(Collected data entries)

(** *** Ticket operations *)

Lemma create_lifecycle input : preserves lifecycle (Ticket_create_in_tx input).
Proof.
  intros d tk d' L (ts & Hf & Hjob & Hmax & Hrow & ->)%Ticket_create_ok.
  apply row_to_ticket_ok in Hrow as [(Hk & Hj & Hv & Ha & Hm & _) _].
  set (n := next_rowid (tickets d)) in *. set (r := new_ticket_row input ts) in *.
  assert (tickets d !! n = None) as Hfresh by apply next_rowid_fresh.
  assert (forall k, is_Some (tickets d !! k) -> k <> n) as Hne by (intros k [? Hk'] ->; congruence).
  assert (ticket_readable n r) as Hrd.
  { unfold ticket_readable, ticket_row_ok. split_and!; try done; by eapply format_stamped. }
  assert (ticket_sound r) as Hsnd.
  { unfold ticket_sound. cbn. split_and!; try done; try (intros; lia). }
  split; cbn.
  - apply map_Forall_insert_2; [done|]. apply (lc_tickets d L).
  - apply (lc_leases d L).
  - apply map_Forall_insert_2; [done|]. apply (lc_ticket_sound d L).
  - apply (lc_lease_sound d L).
  - intros i l Hi. destruct (lc_lease_refs d L i l Hi). split; [by apply is_Some_insert|done].
  - intros i l ti Hi Hh Hti. destruct (lc_lease_refs d L i l Hi) as [Hr _].
    rewrite lookup_insert_ne in Hti by (apply not_eq_sym, Hne; done). by eapply (lc_held_leased d L).
  - intros x tx Hx Hs. destruct (decide (x = n)) as [->|Hxn].
    { rewrite lookup_insert_eq in Hx. by simplify_eq. }
    rewrite lookup_insert_ne in Hx by done. by eapply (lc_leased_held d L).
  - apply (lc_one_holder d L).
  - intros x tx Hx Hnp p tp He Hp. cbn in Hp. destruct (lc_edges d L x p He) as [Hxe Hpe].
    rewrite lookup_insert_ne in Hx by (apply not_eq_sym, Hne; done).
    rewrite lookup_insert_ne in Hp by (apply not_eq_sym, Hne; done).
    exact (lc_gate d L x tx Hx Hnp p tp He Hp).
  - intros x y He. destruct (lc_edges d L x y He). split; by apply is_Some_insert.
  - apply (lc_acyclic d L).
  - intros x tx j Hx Hxj. destruct (decide (x = n)) as [->|Hxn].
    + rewrite lookup_insert_eq in Hx. simplify_eq. by apply Hjob.
    + rewrite lookup_insert_ne in Hx by done. by eapply (lc_jobs d L).
Qed.

Lemma add_dependency_lifecycle t p : preserves lifecycle (add_dependency_in_tx t p).
Proof.
  intros d [] d' L (r & Hr & Hs & Hp & Hne & _ & Hc & ->)%add_dependency_ok.
  destruct L as [L1 L2 L3 L4 L5 L6 L7 L8 L9 L10 L11 L12].
  split; cbn; try done.
  - intros x tx Hx Hnp y ty He Hy. unfold edge in He. cbn in He.
    apply elem_of_union in He as [[= -> ->]%elem_of_singleton|He]; [|exact (L9 x tx Hx Hnp y ty He Hy)].
    cbn in Hx. rewrite Hr in Hx. by simplify_eq.
  - intros x y He. unfold edge in He. cbn in He.
    apply elem_of_union in He as [[= -> ->]%elem_of_singleton|He]; [|by apply L10].
    split; [by eexists|done].
  - by apply acyclic_add.
Qed.
(** A fold of fallible steps keeps what each step keeps. *)
Lemma foldl_res_preserves {A B} (P : A -> Prop) (f : A -> B -> Res A) l a b :
  (forall a x a', P a -> f a x = Ok a' -> P a') ->
  P a -> foldl (fun acc x => a ← acc; f a x) (Ok a) l = Ok b -> P b.
Proof.
  intros Hf. revert a; induction l as [|x l IH]; intros a Ha Hr; cbn in Hr.
  - by injection Hr as <-.
  - destruct (f a x) as [a'|e] eqn:E; cbn in Hr.
    + eapply IH; [|exact Hr]. eauto.
    + by rewrite foldl_err in Hr.
Qed.

Definition limit_ok (o : option Z) : Prop := forall n, o = Some n -> 1 <= n <= u32_max.

Lemma max_limit_ok a b : limit_ok a -> limit_ok b -> limit_ok (max_limit a b).
Proof.
  unfold limit_ok. destruct a as [a|], b as [b|]; cbn; intros Ha Hb n [= <-]; auto.
  specialize (Ha a eq_refl). specialize (Hb b eq_refl). lia.
Qed.

Lemma positive_u32_ok v o : positive_u32 v = Ok o -> limit_ok o.
Proof.
  destruct v as [v|]; cbn; [|by intros [= <-] n].
  destruct (json_as_u64 v) as [n|]; [|discriminate].
  destruct (Z.eqb_spec n 0); [discriminate|].
  destruct (is_u32 n) eqn:Hu; [|discriminate]. intros [= <-] ? [= <-].
  unfold is_u32 in Hu. rewrite andb_true_iff, !Z.leb_le in Hu. lia.
Qed.

Lemma limit_step_ok aliases acc g acc' :
  limit_ok acc.1 -> limit_ok acc.2 -> limit_step aliases acc g = Ok acc' ->
  limit_ok acc'.1 /\ limit_ok acc'.2.
Proof.
  intros H1 H2 Hs. unfold limit_step in Hs.
  apply result_bind_ok in Hs as (lim & Hlim & (w & Hw & [= <-])%result_bind_ok). cbn. split.
  - refine (foldl_res_preserves limit_ok (fun limit alias =>
      candidate ← positive_u32 (json_get (g_max_parallel g) alias);
      Ok (max_limit limit candidate)) aliases acc.1 lim _ H1 Hlim).
    intros a x a' Ha (c & Hc & [= <-])%result_bind_ok.
    apply max_limit_ok; [done|by eapply positive_u32_ok].
  - apply max_limit_ok; [done|by eapply positive_u32_ok].
Qed.

(** The effective limit is a positive [u32]. *)
Lemma max_parallel_of_range grants op n : max_parallel_of grants op = Ok n -> 1 <= n <= u32_max.
Proof.
  intros ([o w] & Hf & [= <-])%result_bind_ok.
  pose proof (foldl_res_preserves (fun acc => limit_ok acc.1 /\ limit_ok acc.2)
    (limit_step (matching_tokens (TicketOperation_normalize op))) grants (None, None) (o, w)) as Hp.
  destruct Hp as [Ho Hw]; [|done|done|].
  - intros a x a' [? ?] Hs. by eapply limit_step_ok.
  - cbn in Ho, Hw. destruct o as [o|]; [by apply Ho|]. destruct w as [w|]; [by apply Hw|].
    unfold u32_max. lia.
Qed.

Section capacity.
Context `{Iso8601Laws, SqliteCast}.

(** What the capacity query computes for a canonical token: the sessions of
    the device for an accelerator-bound transcoder, the worker's own held
    leases and grant limit otherwise. *)
Definition capacity_is (d : Db) (worker : Z) (op : TicketOperation)
    (cap : WorkerOperationCapacity) : Prop :=
  worker <= i64_max /\ is_u32 (active_leases cap) = true /\
  match (if String.eqb op (TicketOperation_from OpTranscodeVideo)
         then accelerator_row d worker else None) with
  | Some (_, c) =>
      exists token, head (c_hardware c) = Some token /\
        active_leases cap = device_active_leases d token /\
        sql_min (device_sessions d token) = Some (max_parallel cap) /\
        is_u32 (max_parallel cap) = true
  | None =>
      active_leases cap = worker_active_leases d worker op (workflow_token op) /\
      max_parallel_of (grants_of d worker) op = Ok (max_parallel cap)
  end.

Lemma accelerator_capacity_ok d worker r d' :
  accelerator_operation_capacity worker d = (Ok r, d') <->
  d' = d /\ worker <= i64_max /\
  match accelerator_row d worker with
  | None => r = None
  | Some (_, c) =>
      exists token m, r = Some {| active_leases := device_active_leases d token; max_parallel := m |} /\
        head (c_hardware c) = Some token /\ sql_min (device_sessions d token) = Some m /\
        is_u32 (device_active_leases d token) = true /\ is_u32 m = true
  end.
Proof.
  unfold accelerator_operation_capacity. split.
  - intros Ha. store_inv. destruct (accelerator_row d _) as [[? c]|]; store_inv; [|done].
    eauto 12.
  - intros (-> & Hw & Hr). unfold mbind, tx_mbind, lift, gets, getsR.
    rewrite (proj2 (i64_from_u64_ok _ _) (conj eq_refl Hw)).
    destruct (accelerator_row d worker) as [[? c]|]; [|by subst].
    destruct Hr as (token & m & -> & -> & Hs & Ha & Hm). cbn [ok_or]. rewrite Hs. cbn [ok_or].
    rewrite (proj2 (u32_from_i64_ok _ _) (conj eq_refl Ha)).
    by rewrite (proj2 (u32_from_i64_ok _ _) (conj eq_refl Hm)).
Qed.

Lemma capacity_iff d worker op cap :
  matching_token (TicketOperation_normalize op) = op ->
  operation_capacity_in_tx worker op d = (Ok cap, d) <-> capacity_is d worker op cap.
Proof.
  intros Hop. unfold operation_capacity_in_tx, capacity_is, max_parallel_in_tx. cbv zeta.
  rewrite Hop. fold (workflow_token op).
  destruct (String.eqb op (TicketOperation_from OpTranscodeVideo)); split.
  - intros Hc. store_inv.
    match goal with HA : accelerator_operation_capacity _ _ = _ |- _ =>
      apply accelerator_capacity_ok in HA as (-> & Hw & Hr) end.
    destruct (accelerator_row d worker) as [[? c]|].
    + destruct Hr as (token & m & -> & Ht & Hm & Ha & Hu). store_inv. eauto 10.
    + subst. store_inv. eauto.
  - intros (Hw & Ha & Hr). unfold mbind at 1, tx_mbind at 1.
    destruct (accelerator_row d worker) as [[? c]|] eqn:Erow.
    + destruct Hr as (token & Ht & Hact & Hm & Hu).
      rewrite (proj2 (accelerator_capacity_ok d worker (Some cap) d)); [done|].
      rewrite Erow. split_and!; try done. exists token, (max_parallel cap).
      split_and!; try congruence. rewrite <- Hact. by destruct cap.
    + rewrite (proj2 (accelerator_capacity_ok d worker None d)) by (by rewrite Erow).
      destruct Hr as [Hact Hlim]. unfold mbind, tx_mbind, lift, gets, getsR.
      rewrite (proj2 (i64_from_u64_ok _ _) (conj eq_refl Hw)). rewrite <- Hact.
      rewrite (proj2 (u32_from_i64_ok _ _) (conj eq_refl Ha)), Hlim. by destruct cap.
  - intros Hc. store_inv. eauto.
  - intros (Hw & Ha & Hact & Hlim). unfold mbind, tx_mbind, lift, gets, getsR. cbn.
    rewrite (proj2 (i64_from_u64_ok _ _) (conj eq_refl Hw)). rewrite <- Hact.
    rewrite (proj2 (u32_from_i64_ok _ _) (conj eq_refl Ha)), Hlim. by destruct cap.
Qed.
(** A new ticket has no leases: leases refer to existing tickets. *)
Lemma dispatch_create input d t d' :
  sound d -> Ticket_create_in_tx input d = (Ok t, d') -> dispatch_bound d'.
Proof.
  intros [L Hb] (ts & _ & _ & _ & _ & ->)%Ticket_create_ok tid x. cbn.
  destruct (decide (tid = next_rowid (tickets d))) as [->|Hne].
  - rewrite lookup_insert_eq. intros [= <-]. cbn. unfold dispatches. cbn.
    rewrite (proj2 (count_where_zero _ _)); [lia|]. intros k l Hl. apply Z.eqb_neq. intros E.
    destruct (lc_lease_refs d L k l Hl) as [[y Hy] _]. rewrite E, next_rowid_fresh in Hy. done.
  - rewrite lookup_insert_ne by done. apply Hb.
Qed.

Lemma dispatch_try_acquire input d out d' :
  dispatch_bound d -> try_acquire_in_tx input d = (Ok out, d') -> dispatch_bound d'.
Proof.
  intros Hb Ha%try_acquire_ok. destruct out as [lease| | |]; try by subst.
  destruct Ha as (t & ts & es & el & cap & _ & Ht & _ & _ & _ & _ & _ & _ & _ & _ & _ & _ & _ & ->).
  intros tid x. cbn. unfold dispatches. cbn.
  rewrite count_where_insert_new by apply next_rowid_fresh. cbn.
  destruct (decide (tid = nl_ticket_id input)) as [->|Hne].
  - rewrite lookup_insert_eq, Z.eqb_refl. intros [= <-]. cbn. specialize (Hb _ _ Ht).
    unfold dispatches in Hb. lia.
  - rewrite lookup_insert_ne by done. intros Hx%Hb. unfold dispatches in Hx.
    destruct (Z.eqb_spec (nl_ticket_id input) tid); [congruence|lia].
Qed.

Lemma dispatch_expire now : preserves dispatch_bound (expire_due_in_tx now).
Proof.
  unfold expire_due_in_tx.
  do 3 (apply preserves_bind; [apply preserves_pure; by intros ? ? ? [= _ <-]|];
        let x := fresh "x" in intros x).
  apply preserves_fold_tx. intros rep [lid tid] d rep' d' Hb Hp.
  apply process_expired_ok in Hp as (l & t & a & m & Hl & Hh & Ht & Hs & _ & -> & _).
  apply (dispatch_ticket (set_leases _ d) _ t); [done|by destruct (a <? m)|].
  by eapply dispatch_lease.
Qed.
End dispatch.

(** ** The handlers *)

Section handlers.
Context `{Iso8601Laws, SqliteCast}.

(** A step forward that keeps the invariant. *)
Definition moves (d d' : Db) : Prop := evolves d d' /\ (sound d -> sound d').

#[global] Instance moves_preorder : PreOrder moves.
Proof.
  split.
  - intros d. by split.
  - intros d1 d2 d3 [E1 L1] [E2 L2]. split; [by etransitivity|auto].
Qed.

Lemma moves_intro {A} (m : M A) :
  within evolves m -> preserves lifecycle m ->
  (forall d a d', sound d -> m d = (Ok a, d') -> dispatch_bound d') -> within moves m.
Proof.
  intros He Hl Hb d a d' Hr. split; [by eapply He|]. intros S.
  split; [destruct S; by eapply Hl|by eapply Hb].
Qed.

(** Tables of jobs, workers, issues and events play no part in the budget. *)
Lemma dispatch_same d d' :
  tickets d' = tickets d -> leases d' = leases d -> dispatch_bound d -> dispatch_bound d'.
Proof. intros Et El. unfold dispatch_bound, dispatches. by rewrite Et, El. Qed.

Lemma logs_only_moves d d' : logs_only d d' -> moves d d'.
Proof.
  intros Hl. split; [by apply logs_only_evolves|]. intros [L Hb].
  split; [by eapply logs_only_lifecycle|]. by eapply dispatch_same; [apply Hl..|].
Qed.
Lemma workers_only_moves d d' : workers_only d d' -> moves d d'.
Proof.
  intros Hw. split; [by apply workers_only_evolves|]. intros [L Hb].
  split; [by eapply workers_only_lifecycle|]. by eapply dispatch_same; [apply Hw..|].
Qed.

| TASK OBJECTIVE |
Start with the first line of the data and print every line exactly. The line containing "assert (tickets d" is the last one to include.

| EXERCISE RESULT |
(** *** Ticket operations *)

Lemma create_lifecycle input : preserves lifecycle (Ticket_create_in_tx input).
Proof.
  intros d tk d' L (ts & Hf & Hjob & Hmax & Hrow & ->)%Ticket_create_ok.
  apply row_to_ticket_ok in Hrow as [(Hk & Hj & Hv & Ha & Hm & _) _].
  set (n := next_rowid (tickets d)) in *. set (r := new_ticket_row input ts) in *.
  assert (tickets d !! n = None) as Hfresh by apply next_rowid_fresh.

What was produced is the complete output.